> 1) The purpose and character of the use, including whether such use is of a commercial nature or is for nonprofit educational purposes
> 2) The nature of the copyrighted work
> 3) The amount and substantiality of the portion used in relation to the copyrighted work as a whole
> 4) The effect of the use upon the potential market for or value of the copyrighted work
[emphasis from TFA]
HN always talks about derivative work and transformativeness, but never about these. The fourth one especially seems clear in its implications for models.
Regardless, it makes it seem much less clear cut than people here often say.
The answer is no, because you reading the article didn’t dramatically degrade its market value.
An AI ingesting all content on the internet and then being ultra-effective at frontrunning that content for a large number of future readers does degrade its market value (and subsumes it into the model’s value).
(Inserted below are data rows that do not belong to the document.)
Definition admit_endpoint_checks (endpoint_sha256 : str) (self : CoverageTracker)
    : Result bool CoverageError :=
  let? _ := ensure_running self in
  let? _ := validate_coverage_sha256 endpoint_sha256 "endpoint_sha256" in
  if bool_decide (endpoint_sha256 ∈ cv_admitted_endpoints self) then Ok false
  else if cl_maximum_endpoints (cv_limits self) <=? set_len (cv_admitted_endpoints self)
  then Err CvEndpointBudget
  else
  let? _ := preflight_theoretical_pairs (saturating_add (set_len (cv_admitted_endpoints self)) 1)
              (set_len (cv_enabled_rules self)) self in
  Ok true.

Definition admit_endpoint (endpoint_sha256 : str) (self : CoverageTracker)
    : Result bool CoverageError * CoverageTracker :=
  match admit_endpoint_checks endpoint_sha256 self with
  | Ok true =>
      (Ok true, with_scope ({[endpoint_sha256]} ∪ cv_admitted_endpoints self) (cv_enabled_rules self) self)
  | other => (other, self)
  end.

Definition enable_rule_checks (rule_id : str) (self : CoverageTracker) : Result bool CoverageError :=
  let? _ := ensure_running self in
  let? _ := validate_coverage_rule_id rule_id in
  if bool_decide (rule_id ∈ cv_enabled_rules self) then Ok false
  else if cl_maximum_rules (cv_limits self) <=? set_len (cv_enabled_rules self) then Err CvRuleBudget
  else
  let? _ := preflight_theoretical_pairs (set_len (cv_admitted_endpoints self))
              (saturating_add (set_len (cv_enabled_rules self)) 1) self in
  Ok true.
The most obvious parallel to me is YouTube. There are a ton of people ingesting books, then transforming that information into a roughly paraphrased video for people to watch for free (ish). That devalues the books they read and paraphrased, because other people don't need to read them.
Spark Notes devalue actual books in a way, because a lot of high schoolers read those instead of buying the actual book.
Search engines have also supplanted books in large part, because I don't need a whole book to answer a specific question. I don't know anyone that owns an encyclopedia anymore.
This is the next iteration of these processes. Non-novel information's market value has been degrading for decades now. A series of questions that would have cost thousands of dollars in books to answer in the 70's/80's is now free, with or without AI.